Friday, July 31, 2009

Round and Round The Mulberry That Ate South Minneapolis



This is a mulberry tree, red mulberry (murus rubra) I think. (Click on the picture to discover the species of the vine in the top-left corner.) There are several other mulberries growing in this fence in South Minneapolis. This tree is probably closely related to the mature mulberry at the near end of the next block north. The mature tree is 25-30 feet tall, with a similar drip-line diameter. The blotchy gray picture is the sidewalk below the parent, taken several weeks after the fruit was long gone from the tree’s branches.

Whoever is responsible for the fence should dig these plants out before they get bigger and wreck it.

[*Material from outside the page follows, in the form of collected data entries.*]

(* ===== verification/Prelude.v ===== *)
(** * A verification library for udp2raw-rust

    udp2raw carries UDP datagrams inside raw packets that look like TCP (FakeTCP), UDP or
    ICMP.  A client and a server each run one I/O thread around a poller, with optional
    worker threads for the cryptography.  A datagram takes this way:

    - the I/O thread frames it with the connection's ids and sequence number ([conn.rs],
      [wire.rs]) and submits a job to the pipeline ([pipeline.rs]);
    - a worker encrypts and authenticates it ([crypto/]); the pipeline hands results back
      in submission order;
    - the I/O thread builds the transport and IP headers ([faketcp.rs], [packet/]) and
      queues the packet for the kernel ([net/mod.rs]), with sequence numbers that imitate
      a TCP stream;
    - the peer's kernel filter ([net/bpf.rs]) lets it through; it is parsed, decrypted by
      a worker, checked against the ids and the replay window ([anti_replay.rs]) and handed
      to the conversation it belongs to ([conv.rs]).

    The server ([server.rs]) keeps the table of connections: handshakes, recovery of a
    connection whose client changed its address, expiry.  The client ([client.rs]) keeps one
    connection: it takes the relay's address from the endpoint controller ([endpoint.rs],
    with the resolver [dns.rs]), installs a firewall rule ([iptables.rs]) and a host route
    ([net/route.rs]) for it, does the handshakes, and starts over when the session is lost.
    [main.rs] reads the command line ([config.rs]) and starts one of the two.

    ** How code is modelled

    Integers are [Z] at their width, with the wrap-around of the release profile written
    out ([wrap], [+⟨w⟩]); byte strings and text are lists of [Z].  Code that can abort (an
    index, a slice, an [unwrap]) is in [outcome], so that not aborting is a theorem.  Code
    that reads the clock, randomness or files, or talks to the kernel, is in the state monad
    [Io] of [World.v], over an environment record of arbitrary streams; what it hands to the
    kernel is appended to a trace.  [runs m w Q] says that [m] returns in [w] and its result
    satisfies [Q].  External crates are the classes [Prims] (hashes, AES, the AEAD) and
    [DnsLib] (DNS messages) with their documented behaviour as [PrimsOk] and [DnsLibOk];
    [demo_prims] and [demo_dns] are instances of both; clap is an argument of [parse_args].
    Log lines and allocation reuse have no effect and are left out.

    ** The files (all sources under [src/src/])

    - [Prelude]: the monad of outcomes, machine integers, slices, big-endian encoding.
    - [Util]: [util.rs].  [Checksum], [Ip], [Tcp], [Udp], [Icmp]: [packet/].
    - [AntiReplay]: [anti_replay.rs].
    - [Fips197]: reference AES-128.  [AesTable]: [crypto/aes_table.rs].  [Prims]: the
      external crates.  [Kdf]: [crypto/kdf.rs], [Keys::derive].  [Auth]: [crypto/auth.rs].
      [Cipher]: [crypto/cipher.rs].  [Crypto]: [crypto/mod.rs], [crypto/aead.rs].
    - [Wire]: [wire.rs].  [Conv]: [conv.rs].  [Types]: [types.rs].
    - [Text]: the Standard Library's functions on text.  [NetText]: its parser and printer of
      IP and socket addresses, with their round trip.
    - [World]: the environment; clocks and randomness of [util.rs], the packet queue of
      [net/mod.rs], link-layer addresses of [net/raw.rs].
    - [SecureFile]: [secure_file.rs] and [create_fifo] of [fifo.rs], over an arbitrary sequence
      of answers to the system calls.  [SecureFileSpec]: protocols (automata over the calls
      and their answers) and the theorems that each operation follows its own.
    - [Config]: the fields of [config.rs] the modelled code reads.  [CommandLine]: the
      configuration file, the checks of the command line, [EndpointSpec::parse] and the
      redaction of [main.rs].  [CommandLineSpec]: its theorems.
    - [Dns]: [dns.rs], over a network of its own with a clock, UDP sockets and TCP streams.
      [DnsSpec]: its theorems.
    - [EndpointState], [EndpointCache], [Endpoint]: [endpoint.rs], its state files, its host
      names and the controller.  [EndpointInv], [EndpointOps]: the controller's invariant and
      its preservation.  [EndpointSpec]: the theorems on its histories.
    - [Route]: [net/route.rs].  [Iptables]: [iptables.rs].  [Kernel]: which kernels agree with
      the answers of the two, as a relation on traces.  [LowerLevel]:
      [net/lower_level.rs] and the part of [net/addr.rs] the client calls.  [Resources]: the
      client's record of what it installed.
    - [FakeTcp]: [faketcp.rs].  [Bpf]: [net/bpf.rs].  [Conn]: [conn.rs].
    - [Pipeline]: [pipeline.rs], with a step relation for the threads.
    - [Session], [Silence]: what both roles need about connections and quiet code.
    - [Client]: [client.rs], one definition per method; [client_round] is the body of the event
      loop.  [ClientKernel]: its rules and routes against a kernel.  [ClientInv]: the
      invariant and its preservation by every handler.  [ClientSpec]: the timeouts.
    - [Program]: [run] of [main.rs] and of [client.rs].  [ProgramInv]: its start, loop and end.
      [ProgramSpec]: the theorems on whole runs.
    - [Server]: [server.rs], one definition per method; [server_round] is the body of the
      event loop.  [ServerTables]: its tables, abstractly.  [ServerInv]: the invariant and
      its preservation by every handler.  [ServerSpec]: the theorems on executions.

    ** What the theorems show

    - Whole runs of the client, without [--keep-rule], with a source address of the relay's
      family if it has one, and without the TCP segments the parser aborts on: a client
      started with an accepted command line runs to its exit without an abort
      ([accepted_client_runs]); in every kernel that held none of its rules and routes and
      agrees with the answers received, a client that is not idle has the rule and the route
      of its relay ([session_needs_rule_and_route]), and what is left after the exit is
      listed as pending or a route whose creation was answered by an error
      ([exit_leaves_nothing_unlisted]); silence ends a session within the timeouts
      ([silence_ends_session]).
    - Configuration: an accepted command line is within the limits of [settings_ok] and does
      what its options say, a configuration file is the same as its options, endpoints are
      printed and read back, the log shows the arguments without a password that is given as
      [-k], [--key] or [--key=] (a cluster such as [-ck] is shown).
    - Private files: whatever the system calls answer, a write replaces its destination by one
      rename of a complete, synced and checked file, and leaves no temporary behind
      ([atomic_write_protocol]); a read returns only bytes of a checked file
      ([read_owner_only_sound]); an action under a lock runs only while the named file is
      locked ([with_lock_sound]); a command fifo is the user's own and a failed opening
      removes what it made ([create_fifo_sound]).
    - Names: a resolver's answer comes from a reply to the question, with its id and from the
      server asked, before the deadline, through at most eight aliases, filtered by the
      address policy; the controller keeps its invariants for every history of answers,
      commits an address only on evidence, returns to an old one only within its budget or
      for the operator, and waits after an answer it cannot use.
    - Formats: IP, TCP, UDP and ICMP headers, the framing and a whole raw packet parse back
      to what was built; the kernel filter accepts exactly the packets it describes and
      hides none the parser accepts; a route or a rule is recognised in a listing exactly
      when it is the one asked for, whatever else the listing holds.
    - Cryptography: table AES is FIPS-197; HMAC, PBKDF2 and HKDF are the RFCs'; the two
      backends interoperate; a packet decrypts to its plaintext in every mode, singly or in
      a merged burst; a tag is accepted exactly on its own body.
    - Replay: the ring buffer answers as a set of accepted numbers; a session delivers every
      genuine packet at most once, and all of them within the window.
    - Untrusted input: parsing, decryption, receiving on a connection, a whole round of the
      server and every turn of the client return on arbitrary bytes, except for the segments
      of [parse_tcp_panics_iff], which abort the process.
    - State: the maps and the LRU set of a conversation table implement one abstract table
      with the order of use; the server's address, identity, slot and socket tables agree in every
      reachable state; the emulated sequence numbers stay in the peer's window and the
      acknowledgements never go back.
    - Scheduling: for every interleaving the pipeline delivers in order and loses no wake-up;
      handing a queue to the kernel sends its packets in order, less those refused; expiry
      passes drain idle conversations; a sweep erases exactly the stale ones of the
      connections it inspects.

    ** Fuel

    Loops without a structural argument take fuel that is enough, which their theorems
    show: [gro_unwrap] the length of the buffer (each step consumes at least a header), the
    [sendmmsg] loop the length of the chunk (each call sends or skips a packet) and
    [EINTR_FUEL] repetitions of a call that a signal interrupts (out of fuel aborts in the
    model, and [env_ok] says that no call is interrupted that often in a row),
    [collect] the number of batches in flight, the sweep the number of slots (it counts the
    slots it visits), the attributes and messages of a netlink datagram its length, the
    aliases of a DNS reply nine turns (eight hops), [find_direct_dest] the source's own hop
    limit, [bind_new_random_port], [create_temp_with] and [open_or_create_lock] the source's
    own number of tries.  [lock_exclusive] repeats while its call is interrupted, which no
    bound limits; [lock_exclusive_ends] says that fuel beyond the interruptions is enough.
    [secure_random_u32_nz] retries until the generator is not 0; its fuel is 64 draws, and
    the environment condition [env_ok] says a draw among them is not 0; a new conversation id
    is drawn until it is unused, with [FRESH_FUEL] draws and the like condition.  The
    repetitions of [--retry-on-error] and of link-layer detection at the start are a number
    of tries that the theorems quantify over.  The loops that drain a socket end with the
    input: the model's input is the finite list of batches the kernel has.

    ** Threads and the kernel

    The crypto workers are interleaved with the event loop: between the rounds by the
    [Worker] turns of [event_loop], and inside a round before every operation of
    the I/O thread on their channels ([meanwhile]), by a schedule of the environment.  An abort of a worker
    aborts the process, as in the release profile.  [Kernel.v] relates a trace to the kernels
    that agree with its answers: nothing else changes the client's rules and routes, an
    [iptables] command that fails has no effect, a listing shows what there is, and a request
    for a route that is answered by an error may have taken effect all the same (its
    acknowledgement was lost).

    ** Not modelled

    The thread of [--keep-rule] is not interleaved with the event loop ([keep] is modelled,
    the theorems on whole runs assume it is off).  Opening and configuring sockets
    ([net/addr.rs], [net/raw.rs]) are system calls whose answers are the environment's.  The
    scope id and the flow information of an IPv6 socket address are not represented: text
    with a scope id is read as the address without it.  The
    mutex that [secure_file.rs] adds to its locks between threads of one process is not
    modelled, and the controller's model takes its state files from the environment ([World])
    and not from [SecureFile]; the protocols of [SecureFileSpec] count the call that removes a
    file when it is made, whatever it answers, as the code ignores the answer.  [logging.rs] only
    formats, [selftest.rs] compares fixed vectors.  The server's start-up and exit, and the
    joining of the worker threads when the pipeline is dropped, are not modelled; nor are
    the probes of the CPU and the kernel configuration in [types.rs].  Packets whose IP
    addresses are of two families, which [--source-ip] allows, and TCP segments with a data
    offset of one to four words abort the process; the theorems on runs exclude them. *)

From stdpp Require Export base tactics numbers list option countable gmap.
From Stdlib Require Export ZArith Lia Bool.

#[export] Set Default Proof Using "Type".

(** * Outcomes: a computation either returns or panics

    Rust indexing, slicing, [unwrap] and [panic!] abort the process (the
    release profile sets [panic = "abort"]).  Code that can do so is modelled in
    this monad, so that the absence of panics is a theorem and not a convention
    of the model. *)
Inductive outcome (A : Type) : Type :=
| Done (a : A)
| Panic.
Arguments Done {_} _.
Arguments Panic {_}.

#[export] Instance outcome_ret : MRet outcome := fun A a => Done a.
#[export] Instance outcome_bind : MBind outcome :=
  fun A B f m => match m with Done a => f a | Panic => Panic end.
#[export] Instance outcome_fmap : FMap outcome :=
  fun A B f m => match m with Done a => Done (f a) | Panic => Panic end.

Lemma bind_Done {A B} (a : A) (f : A → outcome B) : (Done a ≫= f) = f a.
Proof. reflexivity. Qed.

Definition is_done {A} (o : outcome A) : Prop := ∃ a, o = Done a.

Create Rewrite HintDb outcomes.
#[export] Hint Rewrite @bind_Done : outcomes.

Mulberries are edible, and the trees have various uses, medicinal, fibrous, dyeing, and hallucinogenic, but probably not for an arborista with a small site. (Small, dry, kind of sweet, and not very flavorful; kids and birds eat them.) They grow and spread quickly, and thrive on being cut back. They’re weeds.

I removed one from the bank in front of our house when it was a foot or so tall. I was in junior-scientist mode, so I took some pains and excavated the entire root. It was between two and three feet long. (Junior-scientist mode, but not enough so's I'd write down what I'd found.)

Mulberries are often included in permaculture prescriptions. This may be an artifact of permaculture’s down-under origin. Or in larger plantations, mulberries might be commercially useful. Hypothesis: Mulberries would enhance growing and nutritional conditions for the rest of a site, if placed at the top of its slope. If the roots of older trees are proportional to my baby’s, they’re very deep. They would lift minerals from way down in the clay. Rainwater flowing downslope, and birds, would distribute minerals from fallen berries and leaves.